3 Data Exploration
Learning Objectives
- Load data from CSV, Excel, and Stata formats
- Understand dataset structure before any analysis
- Build a comprehensive "First Analysis" script
- Explore distributions, ranges, and correlations
I witnessed many students—(and occasionally also senior researchers...)—make a costly mistake: jumping straight into analysis without first getting to know their data.
The consequences: running regressions on variables with 80% missing values, drawing conclusions from data entry errors, missing obvious patterns, etc. In this module I'll share a more disciplined approach.
The Data Exploration Workflow
Import data
Structure & types
Distributions
Patterns
Relationships
Step 1: Loading Data
What is "Loading Data"?
Loading data means reading information from a file into your program's memory. The file stays unchanged—you create a working copy. Different formats (CSV, Excel, Stata) require different commands.
For our research project, we'll use World Bank development indicators. Click Run to see the output for each language:
# COMPLETE EXAMPLE: Load World Bank data directly from URL
# This demonstrates loading CSV data from the internet
# Import pandas - the main data manipulation library in Python
import pandas as pd
# World Bank provides CSV downloads - we use GDP data
# This URL points to a publicly available dataset on GitHub
url = "https://raw.githubusercontent.com/datasets/gdp/master/data/gdp.csv"
# read_csv() loads CSV data into a DataFrame
# It automatically detects column names and data types
df = pd.read_csv(url)
# Verify the load worked by checking dimensions
# len(df) returns number of rows, len(df.columns) returns number of columns
print(f"Loaded {len(df):,} rows and {len(df.columns)} columns")
print(f"Columns: {list(df.columns)}")
* COMPLETE EXAMPLE: Load World Bank data
* Stata can import CSV files directly from URLs
* Clear any existing data from memory
clear all
* Import CSV file from URL into Stata
* 'delimited' means comma-separated values
* 'clear' option replaces any data in memory
import delimited "https://raw.githubusercontent.com/datasets/gdp/master/data/gdp.csv", clear
* Verify the load - describe shows variable info
* 'short' option gives a compact summary
describe, short
* List first 5 observations to preview the data
list in 1/5
# COMPLETE EXAMPLE: Load World Bank data directly from URL
# R can read CSV files from URLs natively
# Load tidyverse - a collection of R packages for data science
# Includes readr (for reading data), dplyr (for manipulation), ggplot2 (for visualization)
library(tidyverse)
# Define the URL pointing to our CSV data
url <- "https://raw.githubusercontent.com/datasets/gdp/master/data/gdp.csv"

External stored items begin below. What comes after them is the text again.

(* ===== verification/Sockets.v ===== *)
(** * Sockets, as the programs see them

    The calls of the socket layer as a class over kernel states, and what POSIX and the Linux
    manual pages say of the descriptors they make and keep. *)

From S2P Require Import Prelude Machine Errors Kernel.

(** Socket addresses the programs build: IPv4 with the port in network byte order, and Unix. *)
Inductive sockaddr :=
| InAddr (sin_port s_addr : Z)
| UnAddr (sun_path : bytes) (len : Z).

#[export] Instance sockaddr_eq_dec : EqDecision sockaddr.
Proof. solve_decision. Defined.

(** Control messages of a received message. *)
Inductive cmsg :=
| ScmRights (fd : Z)
| ScmCredentials (uid : Z)
| ScmOther.

Definition AF_UNIX : Z := 1.
Definition AF_INET : Z := 2.
Definition SOCK_STREAM : Z := 1.
Definition SOL_SOCKET : Z := 1.
Definition SO_REUSEADDR : Z := 2.
Definition SO_REUSEPORT : Z := 15.
Definition SO_PASSCRED : Z := 16.
Definition INADDR_ANY : Z := 0.

Class SockOps (W : Type) := {
  k_socket : Z -> Z -> Z -> W -> sysres Z * W;              (* domain, type, protocol *)
  k_setsockopt : Z -> Z -> Z -> Z -> W -> sysres unit * W;  (* fd, level, option, int value *)
  k_so_domain : Z -> W -> sysres Z * W;                     (* getsockopt SO_DOMAIN *)
  k_so_peercred : Z -> W -> sysres Z * W;                   (* getsockopt SO_PEERCRED: the uid *)
  k_bind : Z -> sockaddr -> W -> sysres unit * W;
  k_listen : Z -> Z -> W -> sysres unit * W;
  k_accept : Z -> W -> sysres Z * W;
  k_connect : Z -> sockaddr -> W -> sysres unit * W;
  k_unlink : bytes -> W -> sysres unit * W;
  k_getaddrinfo : bytes -> bytes -> Z -> Z -> W -> (Z + list sockaddr) * W;
      (* node, service, socktype, family: an EAI error or addresses *)
  k_sendmsg : Z -> bytes -> option Z -> W -> sysres Z * W;  (* fd, data, SCM_RIGHTS descriptor *)
  k_recvmsg : Z -> Z -> W -> sysres (bytes * list cmsg) * W;
}.

Section Calls.
Context {W : Type} `{SockOps W}.

Definition socket (domain type protocol : Z) : M W Z := syscall_int (k_socket domain type protocol).
Definition setsockopt (fd level opt v : Z) : M W Z := syscall_unit (k_setsockopt fd level opt v).
Definition bind (fd : Z) (a : sockaddr) : M W Z := syscall_unit (k_bind fd a).
Definition listen (fd n : Z) : M W Z := syscall_unit (k_listen fd n).
Definition accept (fd : Z) : M W Z := syscall_int (k_accept fd).
Definition connect (fd : Z) (a : sockaddr) : M W Z := syscall_unit (k_connect fd a).
Definition unlink (path : bytes) : M W Z := syscall_unit (k_unlink path).
Definition sendmsg (fd : Z) (data : bytes) (rights : option Z) : M W Z :=
  syscall_int (k_sendmsg fd data rights).

Definition getaddrinfo (host port : bytes) (socktype family : Z) : M W (Z + list sockaddr) :=
  fun p => let '(r, w) := k_getaddrinfo host port socktype family (kern p) in
           (Ret r, Proc (errno p) (log_to_stderr p) (console p) w).

End Calls.

(** A call keeps the open descriptors. *)
Definition keeps_fds {W A} `{FdSpec W} (f : W -> A * W) : Prop := forall w, fds (f w).2 = fds w.

Class SockSpec (W : Type) `{FS : FdSpec W} `{SO : SockOps W} := {
  peer : W -> Z -> option sockaddr;                          (* address a socket is connected to *)
  fds_nonneg w x : x ∈ fds w -> 0 <= x;
  socket_fds d t pr w r w' : k_socket d t pr w = (r, w') -> fd_alloc (fds w) r (fds w');
  accept_fds fd w r w' : k_accept fd w = (r, w') -> fd_alloc (fds w) r (fds w');
  setsockopt_fds fd l o v : keeps_fds (k_setsockopt fd l o v);
  so_domain_fds fd : keeps_fds (k_so_domain fd);
  so_peercred_fds fd : keeps_fds (k_so_peercred fd);
  bind_fds fd a : keeps_fds (k_bind fd a);
  listen_fds fd n : keeps_fds (k_listen fd n);
  unlink_fds path : keeps_fds (k_unlink path);
  sendmsg_fds fd d r : keeps_fds (k_sendmsg fd d r);
  getaddrinfo_fds n s t f : keeps_fds (k_getaddrinfo n s t f);
  connect_law fd a w r w' : k_connect fd a w = (r, w') ->
    fds w' = fds w /\ (r = SysOk tt -> fd ∈ fds w /\ peer w' fd = Some a);
}.
Section Facts.
Context {W : Type} `{FO : FileOps W} `{FD : !FdSpec W} `{SO : SockOps W} `{SS : !SockSpec W} `{CLib}.
Context (pad : bytes) (listen_fd : Z) (base : gset Z).
Implicit Types p : proc W.

(** The open descriptors are those of the start and one per client being served. *)
Record inv (g : ring) (p : proc W) : Prop := {
  inv_sq : sq g = [];
  inv_nodup : NoDup (clients (inflight g));
  inv_base : forall fd, fd ∈ clients (inflight g) -> fd ∉ base;
  inv_fds : fds (kern p) = base ∪ list_to_set (clients (inflight g));
}.

Lemma clients_app l k : clients (l ++ k) = clients l ++ clients k.
Proof. apply bind_app. Qed.

Lemma accepts_app l k : accepts (l ++ k) = (accepts l + accepts k)%nat.
Proof. unfold accepts. by rewrite filter_app, length_app. Qed.

Lemma delete_parts {A} (l : list A) i x :
  l !! i = Some x -> exists l1 l2, l = l1 ++ x :: l2 /\ delete i l = l1 ++ l2.
Proof.
  intros Hi. exists (take i l), (drop (S i) l). split; [by rewrite take_drop_middle|].
  by rewrite delete_take_drop.
Qed.

Lemma returns_complete {A} (f : W -> sysres A * W) (Q : sysres A -> proc W -> Prop) p :
  (forall r w', f (kern p) = (r, w') -> Q r (Proc (errno p) (log_to_stderr p) (console p) w')) ->
  returns (complete f) Q p.
Proof. unfold returns, wp, complete. destruct (f (kern p)) as [r w'] eqn:E. simpl. auto. Qed.

Lemma returns_close_client fd (Q : option ring -> proc W -> Prop) g p :
  (forall p', fds (kern p') = fds (kern p) ∖ {[fd]} -> Q (Some g) p') ->
  returns (close fd ;; mret (Some g)) Q p.
Proof.
  intros HQ. mstep. unfold close. apply returns_syscall_unit; intros * E; apply close_fds in E; mstep;
    by apply HQ.
Qed.

(** Serving a read ends with the client's descriptor closed. *)
Lemma handle_read fd g p :
  returns (handle_cqe pad listen_fd (OpRead fd) g) (fun r p' =>
    r = Some g /\ fds (kern p') = fds (kern p) ∖ {[fd]}) p.
Proof.
  unfold handle_cqe. mstep. apply returns_complete. intros r w' E. apply read_fds in E.
  destruct r as [buf|e].
  - destruct (Z.ltb_spec 0 (zlen buf)).
    + mstep. unfold handle_client_request. rewrite (proj2 (Z.ltb_lt _ _)) by done.
      eapply returns_mono; [apply process_request_fds|]. simpl. intros _ p1 Hf1. do 2 mstep.
      apply returns_close_client. simpl. intros p' Hf. split; [done|]. congruence.
    + apply returns_close_client. simpl. intros p' Hf. split; [done|]. congruence.
  - apply returns_close_client. simpl. intros p' Hf. split; [done|]. congruence.
Qed.
(** [rele] up to the point where it gives up the lock; [true] when it has to go on. *)
Definition rele_begin (x : nat) (st : store) : result (bool * store) :=
  match objs st !! x with
  | None => inl NullDeref
  | Some f =>
      if count f =? 0 then inl Throws
      else if count f =? 1 then inr (true, st)
      else inr (false, set_obj x (MkFoo (to_size_t (count f - 1)) (id f) (next f)) st)
  end.

(** The rest, with both locks held. *)
Definition rele_finish (fuel : nat) (x : nat) (st : store) : result store :=
  match objs st !! x with
  | None => inl NullDeref
  | Some f =>
      if negb (count f =? 1) then inr (set_obj x (MkFoo (to_size_t (count f - 1)) (id f) (next f)) st)
      else
        let idx := HASH (id f) in
        match fh_at st idx with
        | None => inl NullDeref
        | Some tfp =>
            let r := if decide (tfp = x) then inr (set_head idx (next f) st)
                     else unlink fuel tfp x (next f) st in
            match r with
            | inl e => inl e
            | inr st => inr (set_obj x (MkFoo (to_size_t (count f - 1)) (id f) (next f)) st)
            end
        end
  end.

Definition rele (fuel : nat) (x : nat) (st : store) : result store :=
  match rele_begin x st with
  | inl e => inl e
  | inr (true, st) => rele_finish fuel x st
  | inr (false, st) => inr st
  end.

(** ** Buckets as lists *)

Fixpoint chain (m : gmap nat Foo) (start : option nat) (l : list nat) : Prop :=
  match l with
  | [] => start = None
  | x :: l => start = Some x /\ exists f, m !! x = Some f /\ chain m (next f) l
  end.

(** [tbl i] lists the objects of bucket [i]: each is in the bucket of its id and has references. *)
Record wf (st : store) (tbl : nat -> list nat) : Prop := {
  wf_len : length (fh st) = NHASH;
  wf_chain i : (i < NHASH)%nat -> chain (objs st) (fh_at st i) (tbl i);
  wf_nodup i : NoDup (tbl i);
  wf_obj i x : x ∈ tbl i -> exists f, objs st !! x = Some f /\ HASH (id f) = i /\ 0 < count f;
}.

# read_csv() from readr package loads the data into a tibble
# A tibble is a modern version of R's data.frame
df <- read_csv(url)
# Print dimensions and column names
# nrow() = number of rows, ncol() = number of columns
cat(sprintf("Loaded %s rows and %d columns\n",
format(nrow(df), big.mark=","), ncol(df)))
print(names(df))
Step 2: Inspecting Structure
Before analyzing data, we need to understand its structure: what variables exist, their types, and any missing values. Knowing the data structure will prevent many mistakes!
# Continuing from above - inspect the data structure
# This is crucial before any analysis!
# info() shows data types and non-null counts for each column
# This reveals missing values and helps identify type issues
print("=== DATA STRUCTURE ===")
print(df.info())
# head() shows first rows - always visually inspect!
# Default is 5 rows, but you can specify: head(10)
print("\n=== FIRST 5 ROWS ===")
print(df.head())
* Continuing - inspect structure
* Always check your data before analysis!
* Full variable description including type, format, labels
describe
* First observations - visual inspection is crucial
list in 1/5
# Continuing - inspect structure
# Understanding structure prevents analysis mistakes
# str() shows structure: variable types, sample values
# This is R's equivalent of pandas info()
str(df)
# head() shows first 6 rows by default
head(df)
Step 3: Summary Statistics
Now we calculate key statistics to understand our data's distribution and identify potential issues.
# Summary statistics - understand your distributions
# describe() gives count, mean, std, min, 25%, 50%, 75%, max
# Only works on numeric columns by default
print("=== SUMMARY STATISTICS ===")
print(df.describe())
# Missing values analysis - CRITICAL for research!
# isnull() returns True/False, sum() counts True values
print("\n=== MISSING VALUES ===")
missing = df.isnull().sum()
missing_pct = (missing / len(df) * 100).round(1)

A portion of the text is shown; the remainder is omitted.